Breath tests that detect bacterial infections in minutes - not days - just passed their first animal trials
Diagnosing a bacterial infection today often means waiting. Blood cultures take 24 to 72 hours. Molecular diagnostics are faster but expensive. Imaging shows inflammation but cannot tell you what is causing it. For patients in emergency rooms with suspected sepsis or pneumonia, those hours of diagnostic limbo can be the difference between targeted treatment and a broad-spectrum antibiotic gamble.
A research team led by David Wilson, with Kiel Neumann and Marina Lopez-Alvarez, has now demonstrated that a breath test - conceptually simple, potentially portable, results in minutes - can detect active bacterial infections in animal models. The work, published in ACS Central Science, represents an early but concrete step toward breath-based infectious disease diagnostics.
The H. pylori precedent
Breath testing for infection is not entirely new. The Helicobacter pylori breath test has been in clinical use for years. A patient drinks a liquid containing a carbon-13-labeled substrate that H. pylori bacteria metabolize. If the bacteria are present in the stomach, they convert the substrate to carbon-13-labeled carbon dioxide, which the patient exhales and a detector picks up.
That test works, but only for one specific bacterium in one specific location. Wilson's team wanted to generalize the approach - to detect a broader range of bacterial infections anywhere in the body, from the lungs to the bones to the bloodstream.
Sugars that bacteria eat and human cells ignore
The key insight is substrate selectivity. The researchers tested a panel of sugars and sugar alcohols tagged with carbon-13, a stable (non-radioactive) isotope of carbon. They were looking for compounds that bacteria would readily metabolize into CO2 but that human cells would largely leave alone.
In laboratory experiments, several candidates emerged - compounds that bacteria converted efficiently into carbon-13-labeled carbon dioxide while mammalian cells showed minimal metabolism. The labeled gas was then detected using nondispersive infrared spectroscopy, a technique that is well-established, portable, and relatively inexpensive.

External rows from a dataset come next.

(** * Verification of [evaluation/mteb_runner/encoders.py]

    A shallow embedding of the two benchmark adapters [StaticEmbedder] and
    [TorchEncoder].  Python exceptions are an explicit error monad, Python
    integers are [Z], lists are [list], tokens and paths are [string], and
    floating-point entries of arrays are idealised as real numbers ([R]):
    rounding, NaN and infinities are outside the model. *)

From Stdlib Require Import String Ascii Bool Arith ZArith Lia Reals Lra List.
Import ListNotations.

Set Implicit Arguments.

(** ** Python: exceptions, [range], slicing *)

Module Py.

Inductive exn : Type :=
| ValueError (msg : string)
| KeyError (msg : string)
| IndexError (msg : string)
| RuntimeError (msg : string)
| FileNotFoundError (msg : string).

Inductive result (A : Type) : Type :=
| Ok (a : A)
| Raise (e : exn).

Arguments Ok {A} a.
Arguments Raise {A} e.

Definition bind {A B : Type} (m : result A) (k : A -> result B) : result B :=
  match m with
  | Ok a => k a
  | Raise e => Raise e
  end.

(** [len(range(start, stop, step))] for a non-zero step, as CPython computes it. *)
Definition range_length (start stop step : Z) : nat :=
  if (0 <? step)%Z
  then (if (start <? stop)%Z then Z.to_nat ((stop - start - 1) / step + 1) else 0)
  else (if (stop <? start)%Z then Z.to_nat ((start - stop - 1) / (- step) + 1) else 0).

(** [range(start, stop, step)]: a zero step is a [ValueError]. *)
Definition range (start stop step : Z) : result (list Z) :=
  if (step =? 0)%Z
  then Raise (ValueError "range() arg 3 must not be zero")
  else Ok (map (fun k => (start + Z.of_nat k * step)%Z)
               (seq 0 (range_length start stop step))).

(** Index adjustment of a slice bound: a negative bound counts from the end,
    and every bound is clamped to [0, len]. *)
Definition adjust_index (len i : Z) : Z :=
  if (i <? 0)%Z then Z.max 0 (i + len) else Z.min i len.

(** [l[start:stop]] on a list. *)
Definition slice {A : Type} (l : list A) (start stop : Z) : list A :=
  let len := Z.of_nat (length l) in
  let a := adjust_index len start in
  let b := adjust_index len stop in
  firstn (Z.to_nat (b - a)) (skipn (Z.to_nat a) l).

(** [for x in xs: body], where the body threads an accumulator and may raise. *)
Definition for_each {A S : Type} (xs : list A) (body : S -> A -> result S)
    (init : S) : result S :=
  fold_left (fun acc x => bind acc (fun s => body s x)) xs (Ok init).

(** The list of the results of [f] on [xs], in order; the first exception
    stops it.  This is the reference behaviour of a loop that appends one
    result per element. *)
Fixpoint traverse {A B : Type} (f : A -> result B) (xs : list A) : result (list B) :=
  match xs with
  | [] => Ok []
  | x :: xs' =>
      match f x with
      | Raise e => Raise e
      | Ok y =>
          match traverse f xs' with
          | Raise e => Raise e
          | Ok ys => Ok (y :: ys)
          end
      end
  end.

End Py.

Import Py.

Declare Scope py_scope.
Delimit Scope py_scope with py.
Notation "x <- m ;; k" := (Py.bind m (fun x => k))
  (at level 61, m at next level, right associativity) : py_scope.
Local Open Scope py_scope.

(** ** NumPy / torch arrays *)

Module Np.

(** A one-dimensional array. *)
Definition vec : Type := list R.

(** A two-dimensional array of shape [(length rows, ncols)].  The column
    count is carried explicitly, as [shape[1]] is defined for an array with
    no rows too. *)
Record ndarray2 : Type := mk_ndarray2 {
  ncols : nat;
  rows : list vec
}.

Definition nrows (X : ndarray2) : nat := length (rows X).

(** Every row has [ncols] entries. *)
Definition rectangular (X : ndarray2) : Prop :=
  Forall (fun r => length r = ncols X) (rows X).

(** [np.zeros(n)] *)
Definition zeros (n : nat) : vec := repeat 0%R n.

Fixpoint vadd (u v : vec) : vec :=
  match u, v with
  | x :: u', y :: v' => (x + y)%R :: vadd u' v'
  | _, _ => []
  end.

Definition vsum (d : nat) (xs : list vec) : vec := fold_left vadd xs (zeros d).

(** [X.mean(0)]: the column-wise mean of the rows of [X]. *)
Definition mean0 (X : ndarray2) : vec :=
  map (fun s => (s / INR (nrows X))%R) (vsum (ncols X) (rows X)).

(** [np.stack(arrays)] on one-dimensional arrays. *)
Definition stack (arrays : list vec) : result ndarray2 :=
  match arrays with
  | [] => Raise (ValueError "need at least one array to stack")
  | a :: rest =>
      if forallb (fun b => length b =? length a) rest
      then Ok {| ncols := length a; rows := arrays |}
      else Raise (ValueError "all input arrays must have the same shape")
  end.

(** [np.log(np.arange(lo, hi))] for [hi = lo + n]. *)
Definition log_arange (lo n : nat) : vec := map (fun k => ln (INR k)) (seq lo n).

Definition scale (w : R) (row : vec) : vec := map (fun x => (x * w)%R) row.

Fixpoint scale_rows (xs : list vec) (ws : vec) : list vec :=
  match xs, ws with
  | row :: xs', w :: ws' => scale w row :: scale_rows xs' ws'
  | _, _ => []
  end.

Ten-minute signals in infected mice
The team tested the approach in mice with four different types of infection: pneumonia, bloodstream infections, muscle infections, and bone infections. After intravenous injection of the carbon-13-tagged compounds, breath from infected animals showed elevated levels of labeled carbon dioxide. Healthy control mice showed little to no carbon-13 in their exhaled breath.
The timeline was striking. Although the breath testing protocol was not fully optimized, researchers typically saw elevated signals within the first 10 minutes of administering the tagged substrate and beginning breath sampling. Compare that to the day or more required for blood cultures, and the clinical appeal becomes obvious.
In one experiment modeling E. coli infection, the team tracked breath signals during antibiotic treatment. As bacterial levels dropped in response to antibiotics, the carbon-13 signal in the breath declined correspondingly. This suggests the test could serve double duty - not just diagnosing infection but monitoring whether treatment is working, in something close to real time.
Portable hardware, safe substrates
Two practical features strengthen the approach's clinical potential. The detection hardware - nondispersive infrared spectrometers - already exists as portable, relatively affordable instruments. There is no need for mass spectrometers or specialized laboratory equipment. And the sugar and sugar alcohol substrates used in the test are compounds generally recognized as safe for human consumption, which should simplify the regulatory path.
Wilson framed the motivation in clinical terms: "If a patient visits the Emergency Room or Acute Care clinic, we hope that he or she can be diagnosed with an acute bacterial infection as efficiently as possible."
Mouse lungs are not human lungs
The study tested the concept in animal models only. Mouse respiratory physiology differs from human physiology in ways that matter for breath-based diagnostics - tidal volumes, breathing rates, and airway architecture all differ substantially. Whether the signal-to-noise ratio that worked in mice will hold in human patients breathing through a collection device is an open question.
The substrates were administered intravenously in this study. For clinical use, an oral or inhaled route would be far more practical, but whether the substrates reach infection sites effectively through those routes has not been tested.
Specificity is another concern. The test detects bacterial metabolism broadly. It does not identify which species of bacteria is causing the infection - information that is critical for choosing the right antibiotic. A positive breath test might still need to be followed by conventional culture or molecular diagnostics to guide treatment selection.
The researchers have filed a U.S. patent on the technology, signaling intent to pursue commercial development. But the path from animal proof-of-concept to a validated clinical diagnostic typically takes years and requires human trials, regulatory clearance, and head-to-head comparisons with existing diagnostic methods.
What the study establishes is that the core principle works: bacteria in a living host will metabolize specific tagged substrates into detectable breath markers quickly enough to be clinically useful. That is a foundation worth building on.